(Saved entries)
============================================================

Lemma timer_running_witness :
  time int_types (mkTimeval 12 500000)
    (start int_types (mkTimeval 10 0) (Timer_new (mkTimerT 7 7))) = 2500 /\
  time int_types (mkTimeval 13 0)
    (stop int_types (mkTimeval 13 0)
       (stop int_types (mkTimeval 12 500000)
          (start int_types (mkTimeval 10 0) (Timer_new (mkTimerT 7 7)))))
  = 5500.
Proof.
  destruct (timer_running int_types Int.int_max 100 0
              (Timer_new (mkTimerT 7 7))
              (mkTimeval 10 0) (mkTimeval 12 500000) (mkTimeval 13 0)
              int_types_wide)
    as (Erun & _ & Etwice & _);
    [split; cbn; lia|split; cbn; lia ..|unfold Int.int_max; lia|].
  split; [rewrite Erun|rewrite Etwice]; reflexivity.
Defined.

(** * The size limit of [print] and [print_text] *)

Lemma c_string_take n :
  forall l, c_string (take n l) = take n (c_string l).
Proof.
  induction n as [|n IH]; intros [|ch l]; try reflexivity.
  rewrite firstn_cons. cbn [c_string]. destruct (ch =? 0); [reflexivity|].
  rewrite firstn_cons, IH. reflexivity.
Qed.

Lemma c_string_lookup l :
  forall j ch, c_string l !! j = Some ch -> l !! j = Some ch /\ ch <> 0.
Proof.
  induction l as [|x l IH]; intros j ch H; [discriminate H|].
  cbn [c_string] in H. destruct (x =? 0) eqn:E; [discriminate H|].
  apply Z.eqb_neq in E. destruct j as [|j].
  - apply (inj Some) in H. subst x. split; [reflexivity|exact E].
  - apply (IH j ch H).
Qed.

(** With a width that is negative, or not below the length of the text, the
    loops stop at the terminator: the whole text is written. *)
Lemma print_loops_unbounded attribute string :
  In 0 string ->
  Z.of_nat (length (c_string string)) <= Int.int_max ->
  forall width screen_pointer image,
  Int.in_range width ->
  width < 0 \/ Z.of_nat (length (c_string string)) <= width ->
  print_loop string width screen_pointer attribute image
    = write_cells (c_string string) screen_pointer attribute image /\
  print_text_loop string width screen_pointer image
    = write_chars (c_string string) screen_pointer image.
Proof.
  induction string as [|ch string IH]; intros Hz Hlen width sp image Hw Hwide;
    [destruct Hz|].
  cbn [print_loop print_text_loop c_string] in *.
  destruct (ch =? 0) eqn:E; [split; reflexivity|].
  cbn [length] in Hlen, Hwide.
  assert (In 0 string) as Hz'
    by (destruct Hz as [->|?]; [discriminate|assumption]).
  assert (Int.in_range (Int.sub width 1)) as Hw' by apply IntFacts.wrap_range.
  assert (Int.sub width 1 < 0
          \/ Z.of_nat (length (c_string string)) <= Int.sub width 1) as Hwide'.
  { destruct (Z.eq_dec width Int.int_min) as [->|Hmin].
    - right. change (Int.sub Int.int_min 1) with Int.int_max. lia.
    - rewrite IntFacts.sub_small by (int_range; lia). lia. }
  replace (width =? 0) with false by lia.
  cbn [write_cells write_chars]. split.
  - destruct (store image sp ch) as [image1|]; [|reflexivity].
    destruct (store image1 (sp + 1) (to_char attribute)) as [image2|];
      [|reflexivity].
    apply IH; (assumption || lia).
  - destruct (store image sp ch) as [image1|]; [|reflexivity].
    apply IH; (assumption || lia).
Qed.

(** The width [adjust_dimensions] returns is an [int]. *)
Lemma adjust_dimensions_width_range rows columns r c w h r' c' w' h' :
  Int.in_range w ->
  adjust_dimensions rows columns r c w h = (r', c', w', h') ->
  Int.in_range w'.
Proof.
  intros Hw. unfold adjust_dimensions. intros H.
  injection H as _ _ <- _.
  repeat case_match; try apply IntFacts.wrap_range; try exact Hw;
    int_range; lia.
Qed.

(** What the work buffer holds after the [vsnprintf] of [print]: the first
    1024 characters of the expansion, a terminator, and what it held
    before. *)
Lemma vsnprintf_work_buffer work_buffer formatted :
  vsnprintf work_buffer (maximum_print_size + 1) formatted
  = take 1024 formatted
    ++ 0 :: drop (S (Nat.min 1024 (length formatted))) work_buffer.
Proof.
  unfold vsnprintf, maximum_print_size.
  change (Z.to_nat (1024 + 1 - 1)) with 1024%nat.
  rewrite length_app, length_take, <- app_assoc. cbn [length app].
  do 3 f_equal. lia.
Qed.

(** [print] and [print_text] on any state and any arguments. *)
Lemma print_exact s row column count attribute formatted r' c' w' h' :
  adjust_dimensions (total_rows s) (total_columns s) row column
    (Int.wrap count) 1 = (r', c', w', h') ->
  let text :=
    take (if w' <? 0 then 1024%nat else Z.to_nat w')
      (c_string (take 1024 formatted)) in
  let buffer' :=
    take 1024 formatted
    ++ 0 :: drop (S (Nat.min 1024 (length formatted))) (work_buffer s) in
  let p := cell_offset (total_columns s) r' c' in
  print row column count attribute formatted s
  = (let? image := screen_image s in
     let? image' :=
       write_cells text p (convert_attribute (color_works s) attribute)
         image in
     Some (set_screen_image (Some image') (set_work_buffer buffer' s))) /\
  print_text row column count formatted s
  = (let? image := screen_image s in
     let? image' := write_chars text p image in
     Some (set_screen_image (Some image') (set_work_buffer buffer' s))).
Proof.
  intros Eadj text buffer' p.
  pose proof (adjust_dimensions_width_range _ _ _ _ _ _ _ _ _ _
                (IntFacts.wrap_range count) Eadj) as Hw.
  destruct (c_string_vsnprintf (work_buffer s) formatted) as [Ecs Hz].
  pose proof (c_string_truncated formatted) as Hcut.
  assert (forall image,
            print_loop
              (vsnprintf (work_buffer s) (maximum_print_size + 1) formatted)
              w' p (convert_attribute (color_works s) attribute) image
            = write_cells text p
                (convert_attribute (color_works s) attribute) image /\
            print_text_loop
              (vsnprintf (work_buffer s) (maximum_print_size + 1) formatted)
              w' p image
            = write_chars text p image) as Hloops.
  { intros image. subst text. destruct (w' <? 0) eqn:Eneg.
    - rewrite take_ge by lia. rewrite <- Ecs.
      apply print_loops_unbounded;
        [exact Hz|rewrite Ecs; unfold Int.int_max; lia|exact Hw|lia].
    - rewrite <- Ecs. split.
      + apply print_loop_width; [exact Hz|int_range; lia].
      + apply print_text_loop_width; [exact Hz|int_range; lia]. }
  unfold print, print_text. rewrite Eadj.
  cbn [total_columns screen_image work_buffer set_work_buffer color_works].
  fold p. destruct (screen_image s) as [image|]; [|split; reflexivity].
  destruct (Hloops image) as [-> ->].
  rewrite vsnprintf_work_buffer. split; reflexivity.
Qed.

============================================================

■ Your assignment
Copy every record again, keeping each word unchanged.

■ Written solution
Lemma timer_running_witness :
  time int_types (mkTimeval 12 500000)
    (start int_types (mkTimeval 10 0) (Timer_new (mkTimerT 7 7))) = 2500 /\
  time int_types (mkTimeval 13 0)
    (stop int_types (mkTimeval 13 0)
       (stop int_types (mkTimeval 12 500000)
          (start int_types (mkTimeval 10 0) (Timer_new (mkTimerT 7 7)))))
  = 5500.
Proof.
  destruct (timer_running int_types Int.int_max 100 0
              (Timer_new (mkTimerT 7 7))
              (mkTimeval 10 0) (mkTimeval 12 500000) (mkTimeval 13 0)
              int_types_wide)
    as (Erun & _ & Etwice & _);
    [split; cbn; lia|split; cbn; lia ..|unfold Int.int_max; lia|].
  split; [rewrite Erun|rewrite Etwice]; reflexivity.
Defined.

(** * The size limit of [print] and [print_text] *)

Lemma c_string_take n :
  forall l, c_string (take n l) = take n (c_string l).
Proof.
  induction n as [|n IH]; intros [|ch l]; try reflexivity.
  rewrite firstn_cons. cbn [c_string]. destruct (ch =? 0); [reflexivity|].
  rewrite firstn_cons, IH. reflexivity.
Qed.

Lemma c_string_lookup l :
  forall j ch, c_string l !! j = Some ch -> l !! j = Some ch /\ ch <> 0.
Proof.
  induction l as [|x l IH]; intros j ch H; [discriminate H|].
  cbn [c_string] in H. destruct (x =? 0) eqn:E; [discriminate H|].
  apply Z.eqb_neq in E. destruct j as [|j].
  - apply (inj Some) in H. subst x. split; [reflexivity|exact E].
  - apply (IH j ch H).
Qed.

(** With a width that is negative, or not below the length of the text, the
    loops stop at the terminator: the whole text is written. *)
Lemma print_loops_unbounded attribute string :
  In 0 string ->
  Z.of_nat (length (c_string string)) <= Int.int_max ->
  forall width screen_pointer image,
  Int.in_range width ->
  width < 0 \/ Z.of_nat (length (c_string string)) <= width ->
  print_loop string width screen_pointer attribute image
    = write_cells (c_string string) screen_pointer attribute image /\
  print_text_loop string width screen_pointer image
    = write_chars (c_string string) screen_pointer image.
Proof.
  induction string as [|ch string IH]; intros Hz Hlen width sp image Hw Hwide;
    [destruct Hz|].
  cbn [print_loop print_text_loop c_string] in *.
  destruct (ch =? 0) eqn:E; [split; reflexivity|].
  cbn [length] in Hlen, Hwide.
  assert (In 0 string) as Hz'
    by (destruct Hz as [->|?]; [discriminate|assumption]).
  assert (Int.in_range (Int.sub width 1)) as Hw' by apply IntFacts.wrap_range.
  assert (Int.sub width 1 < 0
          \/ Z.of_nat (length (c_string string)) <= Int.sub width 1) as Hwide'.
  { destruct (Z.eq_dec width Int.int_min) as [->|Hmin].
    - right. change (Int.sub Int.int_min 1) with Int.int_max. lia.
    - rewrite IntFacts.sub_small by (int_range; lia). lia. }
  replace (width =? 0) with false by lia.
  cbn [write_cells write_chars]. split.
  - destruct (store image sp ch) as [image1|]; [|reflexivity].
    destruct (store image1 (sp + 1) (to_char attribute)) as [image2|];
      [|reflexivity].
    apply IH; (assumption || lia).
  - destruct (store image sp ch) as [image1|]; [|reflexivity].
    apply IH; (assumption || lia).
Qed.

(** The width [adjust_dimensions] returns is an [int]. *)
Lemma adjust_dimensions_width_range rows columns r c w h r' c' w' h' :
  Int.in_range w ->
  adjust_dimensions rows columns r c w h = (r', c', w', h') ->
  Int.in_range w'.
Proof.
  intros Hw. unfold adjust_dimensions. intros H.
  injection H as _ _ <- _.
  repeat case_match; try apply IntFacts.wrap_range; try exact Hw;
    int_range; lia.
Qed.

(** What the work buffer holds after the [vsnprintf] of [print]: the first
    1024 characters of the expansion, a terminator, and what it held
    before. *)
Lemma vsnprintf_work_buffer work_buffer formatted :
  vsnprintf work_buffer (maximum_print_size + 1) formatted
  = take 1024 formatted
    ++ 0 :: drop (S (Nat.min 1024 (length formatted))) work_buffer.
Proof.
  unfold vsnprintf, maximum_print_size.
  change (Z.to_nat (1024 + 1 - 1)) with 1024%nat.
  rewrite length_app, length_take, <- app_assoc. cbn [length app].
  do 3 f_equal. lia.
Qed.

(** [print] and [print_text] on any state and any arguments. *)
Lemma print_exact s row column count attribute formatted r' c' w' h' :
  adjust_dimensions (total_rows s) (total_columns s) row column
    (Int.wrap count) 1 = (r', c', w', h') ->
  let text :=
    take (if w' <? 0 then 1024%nat else Z.to_nat w')
      (c_string (take 1024 formatted)) in
  let buffer' :=
    take 1024 formatted
    ++ 0 :: drop (S (Nat.min 1024 (length formatted))) (work_buffer s) in
  let p := cell_offset (total_columns s) r' c' in
  print row column count attribute formatted s
  = (let? image := screen_image s in
     let? image' :=
       write_cells text p (convert_attribute (color_works s) attribute)
         image in
     Some (set_screen_image (Some image') (set_work_buffer buffer' s))) /\
  print_text row column count formatted s
  = (let? image := screen_image s in
     let? image' := write_chars text p image in
     Some (set_screen_image (Some image') (set_work_buffer buffer' s))).
Proof.
  intros Eadj text buffer' p.
  pose proof (adjust_dimensions_width_range _ _ _ _ _ _ _ _ _ _
                (IntFacts.wrap_range count) Eadj) as Hw.
  destruct (c_string_vsnprintf (work_buffer s) formatted) as [Ecs Hz].
  pose proof (c_string_truncated formatted) as Hcut.
  assert (forall image,
            print_loop
              (vsnprintf (work_buffer s) (maximum_print_size + 1) formatted)
              w' p (convert_attribute (color_works s) attribute) image
            = write_cells text p
                (convert_attribute (color_works s) attribute) image /\
            print_text_loop
              (vsnprintf (work_buffer s) (maximum_print_size + 1) formatted)
              w' p image
            = write_chars text p image) as Hloops.
  { intros image. subst text. destruct (w' <? 0) eqn:Eneg.
    - rewrite take_ge by lia. rewrite <- Ecs.
      apply print_loops_unbounded;
        [exact Hz|rewrite Ecs; unfold Int.int_max; lia|exact Hw|lia].
    - rewrite <- Ecs. split.
      + apply print_loop_width; [exact Hz|int_range; lia].
      + apply print_text_loop_width; [exact Hz|int_range; lia]. }
  unfold print, print_text. rewrite Eadj.
  cbn [total_columns screen_image work_buffer set_work_buffer color_works].
  fold p. destruct (screen_image s) as [image|]; [|split; reflexivity].
  destruct (Hloops image) as [-> ->].
  rewrite vsnprintf_work_buffer. split; reflexivity.
Qed.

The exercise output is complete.